The approach reflects the proliferation of mature, third-party services in the cloud era, as dev organizations shift on-premises compute infrastructure to services in the cloud. Fultz points out that not so long ago hosting virtual machines was of huge value to IT organizations, yet today many of those virtualized activities have shifted to a service consumption model. In short, it’s become more burdensome to roll your own than it is to have someone else roll it for you.

“Ideally, the app team wouldn’t even have to think about scale as the serverless compute and third-party services should automatically handle scale and availability,” Fultz says.

The upside is reduced complexity and cost, which enables organizations to focus more resources on adding value to the business rather than building and managing infrastructure. The downside?
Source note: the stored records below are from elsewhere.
(* ===== verification/Subscriptions.v ===== *)
(** * Subscriptions: [src/src/subscriptions.rs] over [set_subscription] of [src/schema.sql] *)

From S2P Require Import Prelude External Store Tx.

(** The active-subscription limit of [set_subscription]. *)
Definition active_limit : nat := 20.

(** Rust's [to_ascii_lowercase]. *)
Definition ascii_lower (c : Ascii.ascii) : Ascii.ascii :=
  let n := Ascii.N_of_ascii c in
  if ((65 <=? n) && (n <=? 90))%N then Ascii.ascii_of_N (n + 32) else c.

Fixpoint to_ascii_lowercase (s : string) : string :=
  match s with EmptyString => EmptyString | String c s' => String (ascii_lower c) (to_ascii_lowercase s') end.

Module SubscriptionError.
Inductive t := Limit | Storage.
End SubscriptionError.

Record subscription := Subscription {
  subscription_id : uuid;
  channel_username : string;
  first_activated_at : string;
  enabled : bool }.

Section Subscriptions.
Context `{External}.

Definition has_username (username : string) (_ : uuid) (c : channel_row) : bool :=
  bool_decide (ch_username c = username).

Definition owned_active (owner : uuid) (_ : uuid) (s : subscription_row) : bool :=
  bool_decide (sub_owner s = owner) && sub_enabled s.

Definition owned_channel (owner channel : uuid) (_ : uuid) (s : subscription_row) : bool :=
  bool_decide (sub_owner s = owner) && bool_decide (sub_channel s = channel).

(** [insert into channels ... on conflict (username) do nothing], then the selected channel. *)
Definition ensure_channel (requested_channel_id : uuid) (canonical : string) (d : db)
    : result sql_error (uuid * db) :=
  if negb (bool_decide (canonical = pg_lower canonical)) then Err SqlConstraint
  else match find_where (has_username canonical) (channels d) with
       | Some (channel_id, _) => Ok (channel_id, d)
       | None =>
           match channels d !! requested_channel_id with
           | Some _ => Err SqlConstraint
           | None =>
               Ok (requested_channel_id,
                   with_channels d (<[requested_channel_id := ChannelRow canonical None]> (channels d)))
           end
       end.

Definition limit_reached (owner : uuid) (d : db) : bool :=
  (active_limit <=? count_where (owned_active owner) (subscriptions d))%nat.

Definition set_subscription (requested_subscription_id requested_channel_id owner : uuid)
    (username : string) (requested_enabled : bool) (requested_at : Z) : stmt (uuid * Z * bool) :=
  λ _ d,
    '(channel_id, d) ← ensure_channel requested_channel_id (pg_lower username) d;
    match find_where (owned_channel owner channel_id) (subscriptions d) with
    | Some (existing_id, existing) =>
        if requested_enabled && negb (sub_enabled existing) && limit_reached owner d
        then Err (SqlRaised "P0001")
        else
          Ok ((existing_id, sub_first_activated_at existing, requested_enabled),
              with_subscriptions d
                (<[existing_id := SubscriptionRow (sub_owner existing) (sub_channel existing)
                     (sub_first_activated_at existing) requested_enabled requested_at]>
                   (subscriptions d)))
    | None =>
        if requested_enabled && limit_reached owner d
        then Err (SqlRaised "P0001")
        else match subscriptions d !! requested_subscription_id with
             | Some _ => Err SqlConstraint
             | None =>
                 Ok ((requested_subscription_id, requested_at, requested_enabled),
                     with_subscriptions d
                       (<[requested_subscription_id :=
                            SubscriptionRow owner channel_id requested_at requested_enabled
                              requested_at]> (subscriptions d)))
             end
    end.

(** [is_limit_error] of [intake.rs] and the test of [map_error]. *)
Definition is_limit_error (e : sql_error) : bool :=
  match e with SqlRaised code => bool_decide (code = "P0001") | _ => false end.

Definition map_error (e : sql_error) : SubscriptionError.t :=
  if is_limit_error e then SubscriptionError.Limit else SubscriptionError.Storage.

(** [SubscriptionRepository::set] *)
Definition set (owner : uuid) (username : string) (requested_enabled : bool) (requested_at : string)
    : M SubscriptionError.t subscription :=
  subscription_id ← now_v7;
  channel_id ← now_v7;
  row ← try_sql (with_cast requested_at (λ at_,
          set_subscription subscription_id channel_id owner username requested_enabled at_));
  match row with
  | Ok (id, activated, enabled) =>
      mret (Subscription id (to_ascii_lowercase username) (pg_to_char_seconds activated) enabled)
  | Err e => fail (map_error e)
  end.

(** [SubscriptionRepository::get] *)
Definition get (owner : uuid) (username : string) : M SubscriptionError.t (option subscription) :=
  sql SubscriptionError.Storage (read (λ d,
    '(channel_id, c) ← find_where (has_username (pg_lower username)) (channels d);
    '(id, s) ← find_where (owned_channel owner channel_id) (subscriptions d);
    Some (Subscription id (ch_username c) (pg_to_char_seconds (sub_first_activated_at s))
            (sub_enabled s)))).

(** ** Well-formed subscription tables *)

(** Usernames and (owner, channel) pairs are unique, every subscription names a stored channel, and
    no owner has more than twenty active subscriptions. *)
Record subscriptions_wf (d : db) : Prop := {
  username_unique k1 k2 c1 c2 :
    channels d !! k1 = Some c1 → channels d !! k2 = Some c2 →
    ch_username c1 = ch_username c2 → k1 = k2;
  owner_channel_unique k1 k2 s1 s2 :
    subscriptions d !! k1 = Some s1 → subscriptions d !! k2 = Some s2 →
    sub_owner s1 = sub_owner s2 → sub_channel s1 = sub_channel s2 → k1 = k2;
  channel_present k s :
    subscriptions d !! k = Some s → is_Some (channels d !! sub_channel s);
  active_bounded owner :
    (count_where (owned_active owner) (subscriptions d) ≤ active_limit)%nat }.

Lemma subscriptions_wf_empty : subscriptions_wf empty_db.
Proof.
  split; simpl; intros; simplify_map_eq. rewrite /count_where /select_where map_to_list_empty /=.
  rewrite /active_limit. lia.
Qed.

Lemma ensure_channel_spec req canonical d channel d' :
  ensure_channel req canonical d = Ok (channel, d') →
  ∃ c, channels d' !! channel = Some c ∧ ch_username c = canonical ∧
    (d' = d ∨
     (channel = req ∧ channels d !! req = None ∧
      (∀ k c, channels d !! k = Some c → ch_username c ≠ canonical) ∧
      d' = with_channels d (<[req := ChannelRow canonical None]> (channels d)))).
Proof.
  rewrite /ensure_channel. case_match; [done|].
  destruct (find_where _ _) as [[k c]|] eqn:Hf.
  - apply find_where_Some in Hf as [Hk Hp]. rewrite /has_username bool_decide_eq_true in Hp.
    intros; simplify_eq. eauto.
  - rewrite find_where_None in Hf. destruct (channels d !! req) eqn:Hr; [done|].
    intros; simplify_eq/=. exists (ChannelRow canonical None).
    rewrite lookup_insert_eq. split_and!; [done..|]. right. split_and!; [done..| |done].
    intros k c Hk. apply Hf in Hk. by rewrite /has_username bool_decide_eq_false in Hk.
Qed.

(** A username change of [ensure_channel] keeps the tables well formed. *)
Lemma ensure_channel_wf req canonical d channel d' :
  ensure_channel req canonical d = Ok (channel, d') →
  subscriptions_wf d →
  subscriptions_wf d' ∧ subscriptions d' = subscriptions d ∧ is_Some (channels d' !! channel).
Proof.
  intros (c&Hc&Hu&[->|(->&Hnone&Hnew&->)])%ensure_channel_spec Hwf; [by eauto|].
  destruct Hwf as [Hun Hoc Hpres Hact]. simpl in *. split_and!; [|done|eauto].
  split; simpl; [|done| |done].
  - intros k1 k2 c1 c2. rewrite !lookup_insert_Some.
    intros [[<- <-]|[? H1]] [[<- <-]|[? H2]] Heq; simpl in *; [done| | |eauto].
    + by destruct (Hnew _ _ H2).
    + by destruct (Hnew _ _ H1).
  - intros k s Hs. destruct (Hpres k s Hs) as [c' Hc'].
    destruct (decide (req = sub_channel s)) as [->|?]; [rewrite Hc' in Hnone; done|].
    rewrite lookup_insert_ne; eauto.
Qed.

Lemma find_owned_channel d owner channel k s :
  find_where (owned_channel owner channel) (subscriptions d) = Some (k, s) →
  subscriptions d !! k = Some s ∧ sub_owner s = owner ∧ sub_channel s = channel.
Proof.
  intros [Hk Hp]%find_where_Some. rewrite /owned_channel in Hp.
  apply andb_prop in Hp as [?%bool_decide_eq_true ?%bool_decide_eq_true]. done.
Qed.

Lemma find_owned_channel_none d owner channel :
  find_where (owned_channel owner channel) (subscriptions d) = None →
  ∀ k s, subscriptions d !! k = Some s → sub_owner s = owner → sub_channel s ≠ channel.
Proof.
  rewrite find_where_None. intros Hn k s Hk Ho Hc. specialize (Hn k s Hk).
  by rewrite /owned_channel !bool_decide_true in Hn.
Qed.

(** [set_subscription] either replaces the owner's subscription of the channel, keeping identity and
    first activation, or adds one; it never takes the owner past the limit. *)
Lemma set_subscription_spec sid cid owner username en at_ now d id act en' d' :
  set_subscription sid cid owner username en at_ now d = Ok ((id, act, en'), d') →
  en' = en ∧
  ∃ channel d1 s', ensure_channel cid (pg_lower username) d = Ok (channel, d1) ∧
    d' = with_subscriptions d1 (<[id := s']> (subscriptions d1)) ∧
    s' = SubscriptionRow owner channel act en at_ ∧
    ((∃ s, subscriptions d1 !! id = Some s ∧ sub_owner s = owner ∧ sub_channel s = channel ∧
        act = sub_first_activated_at s ∧
        (en = true → sub_enabled s = false →
           count_where (owned_active owner) (subscriptions d1) < active_limit)%nat) ∨
     (subscriptions d1 !! id = None ∧ act = at_ ∧
        (∀ k s, subscriptions d1 !! k = Some s → sub_owner s = owner → sub_channel s ≠ channel) ∧
        (en = true →
           count_where (owned_active owner) (subscriptions d1) < active_limit)%nat)).
Proof.
  rewrite /set_subscription /mbind /result_bind. destruct (ensure_channel _ _ _) as [[channel d1]|] eqn:He; [|done].
  destruct (find_where _ _) as [[k s]|] eqn:Hf.
  - apply find_owned_channel in Hf as (Hk&Ho&Hc). case_match eqn:Hlim; [done|].
    intros; simplify_eq. split; [done|]. eexists _, _, _. split_and!; [done..|]. left.
    exists s. split_and!; [done..|]. intros -> Hs. rewrite Hs in Hlim. cbn [andb negb] in Hlim.
    by apply Nat.leb_gt in Hlim.
  - pose proof (find_owned_channel_none _ _ _ Hf) as Hnone. case_match eqn:Hlim; [done|].
    destruct (subscriptions d1 !! sid) eqn:Hsid; [done|].
    intros; simplify_eq. split; [done|]. eexists _, _, _. split_and!; [done..|]. right.
    split_and!; [done..|]. intros ->. cbn [andb] in Hlim. by apply Nat.leb_gt in Hlim.
Qed.

Lemma set_subscription_wf sid cid owner username en at_ now d r d' :
  set_subscription sid cid owner username en at_ now d = Ok (r, d') →
  subscriptions_wf d → subscriptions_wf d'.
Proof.
  destruct r as [[id act] en']. intros (->&channel&d1&s'&He&->&->&Hcase)%set_subscription_spec Hwf.
  apply ensure_channel_wf in He as ([Hun Hoc Hpres Hact]&Hs1&Hch); [|done].
  clear Hwf Hs1. split; simpl; [done| | |].
  - intros k1 k2 s1 s2. rewrite !lookup_insert_Some.
    destruct Hcase as [(s&Hid&Ho&Hc&_)|(Hid&_&Hnew&_)];
      intros [[<- <-]|[? H1]] [[<- <-]|[? H2]]; simpl; intros; subst; eauto; exfalso; eauto.
    all: naive_solver.
  - intros k s. rewrite lookup_insert_Some. intros [[_ <-]|[_ Hk]]; simpl; eauto.
  - intros o. specialize (Hact o).
    destruct Hcase as [(s&Hid&Ho&Hc&->&Hlt)|(Hid&->&Hnew&Hlt)].
    + pose proof (count_where_insert_Some (owned_active o) _ _ s
        (SubscriptionRow owner channel (sub_first_activated_at s) en at_) Hid) as Hcount.
      unfold owned_active at 1 3 in Hcount; simpl in Hcount. rewrite Ho in Hcount.
      destruct (decide (owner = o)) as [<-|Hne].
      * rewrite bool_decide_eq_true_2 // in Hcount.
        destruct en, (sub_enabled s); simpl in *; try (specialize (Hlt eq_refl eq_refl)); lia.
      * rewrite bool_decide_eq_false_2 // in Hcount. simpl in Hcount. lia.
    + rewrite count_where_insert_None //. unfold owned_active at 1; simpl.
      destruct (decide (owner = o)) as [<-|Hne].
      * rewrite bool_decide_eq_true_2 //. destruct en; simpl; [specialize (Hlt eq_refl); lia|lia].
      * rewrite bool_decide_eq_false_2 //=.
Qed.
End Subscriptions.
Less control of the implementation of the environments that host application services.

So how should developers proceed as they consider serverless approaches? Fultz says the most important thing is to understand the services providers you’re coupling your applications to and how those commitments impact your DevOps pipeline.

“Developers must be familiar with the intricacies of deploying their various environments, such as dev, test and production, against a matching set of services for the target environment,” Fultz says, adding that familiarity with logging and troubleshooting capabilities is also important.

“Without access to the server directly, one has to rely on what is provided by the host of the service being used,” he continues. “Sometimes there is rich integration with management and monitoring, like in the case of Azure SQL Database, but in other cases there may not, as in the case of Azure Functions, which is still new to the scene.”

As for how Azure Functions relates to Azure App Service, which Kiriaty and Schackow write about this month, Fultz describes App Service as the PaaS on which Azure Functions is built. App Service works behind the scenes of Azure Functions, handling a range of activities from the simple, like storage of configuration settings, to the complex, such as scaling operations. As Fultz describes it, Azure Functions is essentially “App Service plus the Web Jobs SDK plus Azure Functions-specific implementation bits.”

Michael Desmond is the Editor-in-Chief of MSDN Magazine.